Information supplied =

Lemma fatal_load_failures_witness :
  run (Validator.main (sample_env sample_config (VDict []) VNone)
                      {| Validator.arg_config := "rules.yaml";
                         Validator.arg_properties_file := "broken.json" |})
      fresh_world =
  (1, printed "::error::Invalid JSON in properties file: Expecting value: line 1 column 1 (char 0)"
              fresh_world).
Proof.
  exact (proj2 (proj2 (proj2 (proj2 (proj2
           (fatal_load_failures (sample_env sample_config (VDict []) VNone)
                                fresh_world)))))
           {| Validator.arg_config := "rules.yaml";
              Validator.arg_properties_file := "broken.json" |}
           "rules.yaml" _ "broken.json" _ eq_refl eq_refl eq_refl eq_refl eq_refl).
Defined.

(** C3, as stated, fails for the validator: when the rule document is
    missing, the diagnostic is on standard output and the error stream
    stays empty. *)
Lemma validator_diagnostic_on_stdout :
  run (Validator.main (sample_env sample_config (VDict []) VNone)
                      {| Validator.arg_config := "missing.yaml";
                         Validator.arg_properties_file := "properties.json" |})
      fresh_world =
  (1, {| stdout := ["::error::Configuration file 'missing.yaml' not found"];
         stderr := [];
         written := [] |}).
Proof. reflexivity. Qed.

(** ** The extractor on a loaded document *)

Section LoadedDocument.
Variable env : environment.
Variable args : Extractor.arguments.
Variable text : string.
Variable data : pyval.
Hypothesis opened : open_read env (Extractor.arg_yaml_file args) = Ok text.
Hypothesis loaded : yaml_safe_load env text = Ok data.

(** No property: a notice on the error stream and status 0. *)
Lemma extractor_empty_run (w : world) :
  Extractor.extract data = Ok [] ->
  run (Extractor.script env args) w =
  (0, complained "No properties found in additionalProperties section"
                 (announced args w)).
Proof.
  intros E. unfold announced, complained.
  unfold run, Extractor.script, Extractor.main,
    Extractor.extract_properties_from_yaml, try_except, bind, when, eprint, ret, lift.
  destruct (Extractor.arg_verbose args); cbn [stdout stderr written];
    rewrite opened, loaded, E; reflexivity.
Qed.

(** A [TypeError] raised while the document is walked is caught by the
    last handler: a message on the error stream and status 1. *)
Lemma extractor_type_error_run (w : world) (e : exn) :
  Extractor.extract data = Err e ->
  exn_class e = TypeError ->
  run (Extractor.script env args) w =
  (1, complained ("Error: " ++ exn_text e) (announced args w)).
Proof.
  intros E Hclass. apply extractor_run.
  unfold Extractor.extract_properties_from_yaml, try_except, bind, lift.
  rewrite opened, loaded, E. unfold exn_is. rewrite Hclass. reflexivity.
Qed.

End LoadedDocument.

Lemma extract_no_data (top : list (pyval * pyval)) :
  dict_get (VStr "data") top = None -> Extractor.extract (VDict top) = Ok [].
Proof.
  intros H. unfold Extractor.extract. cbn [py_in hashable rbind].
  unfold dict_contains. now rewrite H.
Qed.

Lemma extract_no_location (top inner : list (pyval * pyval)) :
  dict_get (VStr "data") top = Some (VDict inner) ->
  dict_get (VStr "additionalProperties") inner = None ->
  Extractor.extract (VDict top) = Ok [].
Proof.
  intros Hd Hl. unfold Extractor.extract. cbn [py_in py_getitem hashable rbind].
  unfold dict_contains. rewrite Hd. cbn [rbind py_in hashable].
  unfold dict_contains. now rewrite Hl.
Qed.

Lemma extract_located (top inner : list (pyval * pyval)) (records : pyval) :
  dict_get (VStr "data") top = Some (VDict inner) ->
  dict_get (VStr "additionalProperties") inner = Some records ->
  Extractor.extract (VDict top) =
  rbind (py_iter records) (fun props => for_each props Extractor.collect []).
Proof.
  intros Hd Hl. unfold Extractor.extract. cbn [py_in py_getitem hashable rbind].
  unfold dict_contains. rewrite Hd. cbn [rbind py_in py_getitem hashable].
  unfold dict_contains. rewrite Hl. reflexivity.
Qed.

Lemma collect_incomplete (fields : list (pyval * pyval)) (props : dict pyval) :
  dict_get (VStr "name") fields = None \/ dict_get (VStr "value") fields = None ->
  Extractor.collect (VDict fields) props = Ok props.
Proof.
  intros H. unfold Extractor.collect. cbn [py_in hashable rbind].
  unfold dict_contains.
  destruct (dict_get (VStr "name") fields); cbn [rbind py_in hashable].
  - destruct H as [H | H]; [discriminate |]. unfold dict_contains. now rewrite H.
  - reflexivity.
Qed.

Lemma collect_complete (fields : list (pyval * pyval)) (name value : pyval)
      (props : dict pyval) :
  dict_get (VStr "name") fields = Some name ->
  dict_get (VStr "value") fields = Some value ->
  Extractor.collect (VDict fields) props = Extractor.py_setitem props name value.
Proof.
  intros Hn Hv. unfold Extractor.collect. cbn [py_in py_getitem hashable rbind].
  unfold dict_contains. rewrite Hn. cbn [rbind py_in hashable].
  unfold dict_contains. rewrite Hv. reflexivity.
Qed.

(** C5, as the code has it. In a source document that is a mapping: if
    it has no [data] entry, or its [data] entry is a mapping without
    [additionalProperties], the PropertySet is empty and nothing is
    raised; and a record that is a mapping without a [name] key or
    without a [value] key leaves the PropertySet as it is, so that the
    result is that of the sequence without the record. *)
Theorem incomplete_records_and_absent_location (top : list (pyval * pyval)) :
  (dict_get (VStr "data") top = None -> Extractor.extract (VDict top) = Ok []) /\
  (forall inner,
      dict_get (VStr "data") top = Some (VDict inner) ->
      dict_get (VStr "additionalProperties") inner = None ->
      Extractor.extract (VDict top) = Ok []) /\
  (forall inner before after fields,
      dict_get (VStr "data") top = Some (VDict inner) ->
      dict_get (VStr "additionalProperties") inner =
        Some (VList (before ++ VDict fields :: after)%list) ->
      dict_get (VStr "name") fields = None \/ dict_get (VStr "value") fields = None ->
      (forall props, Extractor.collect (VDict fields) props = Ok props) /\
      Extractor.extract (VDict top) =
        for_each (before ++ after)%list Extractor.collect []).
Proof.
  split; [apply extract_no_data |]. split; [apply extract_no_location |].
  intros inner before after fields Hd Hl Hmissing.
  split; [intros props; now apply collect_incomplete |].
  rewrite (extract_located _ Hd Hl). cbn [py_iter rbind].
  rewrite !for_each_app. cbn [for_each].
  destruct (for_each before Extractor.collect []) as [props | e]; cbn [rbind];
    [| reflexivity].
  now rewrite collect_incomplete.
Qed.

Lemma incomplete_records_and_absent_location_witness :
  Extractor.extract
    (VDict (api_with [record "env" "dev"; VDict record_without_value;
                      record "tier" "gold"])) =
  Ok [(VStr "env", VStr "dev"); (VStr "tier", VStr "gold")].
Proof.
  exact (proj2 (proj2 (proj2 (incomplete_records_and_absent_location
           (api_with [record "env" "dev"; VDict record_without_value;
                      record "tier" "gold"])))
           _ [record "env" "dev"] [record "tier" "gold"] record_without_value
           eq_refl eq_refl (or_intror eq_refl))).
Defined.

(** C5, as stated, fails: an empty source file parses (to [None]), it
    has no [additionalProperties] anywhere, and the extractor ends with
    an error message and status 1 instead of an empty PropertySet. *)
Lemma empty_document_is_an_error :
  Extractor.extract VNone =
    Err (Exn TypeError "argument of type 'NoneType' is not iterable") /\
  run (Extractor.script (sample_env sample_config (VDict []) VNone)
                        (extractor_args "console")) fresh_world =
  (1, {| stdout := [];
         stderr := ["Error: argument of type 'NoneType' is not iterable"];
         written := [] |}).
Proof. split; reflexivity. Qed.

Your instructions =
Each line in the records above that contains the word "intros" must be copied.

Response =
  intros E. unfold announced, complained.
  intros E Hclass. apply extractor_run.
  intros H. unfold Extractor.extract. cbn [py_in hashable rbind].
  intros Hd Hl. unfold Extractor.extract. cbn [py_in py_getitem hashable rbind].
  intros Hd Hl. unfold Extractor.extract. cbn [py_in py_getitem hashable rbind].
  intros H. unfold Extractor.collect. cbn [py_in hashable rbind].
  intros Hn Hv. unfold Extractor.collect. cbn [py_in py_getitem hashable rbind].
  intros inner before after fields Hd Hl Hmissing.
  split; [intros props; now apply collect_incomplete |].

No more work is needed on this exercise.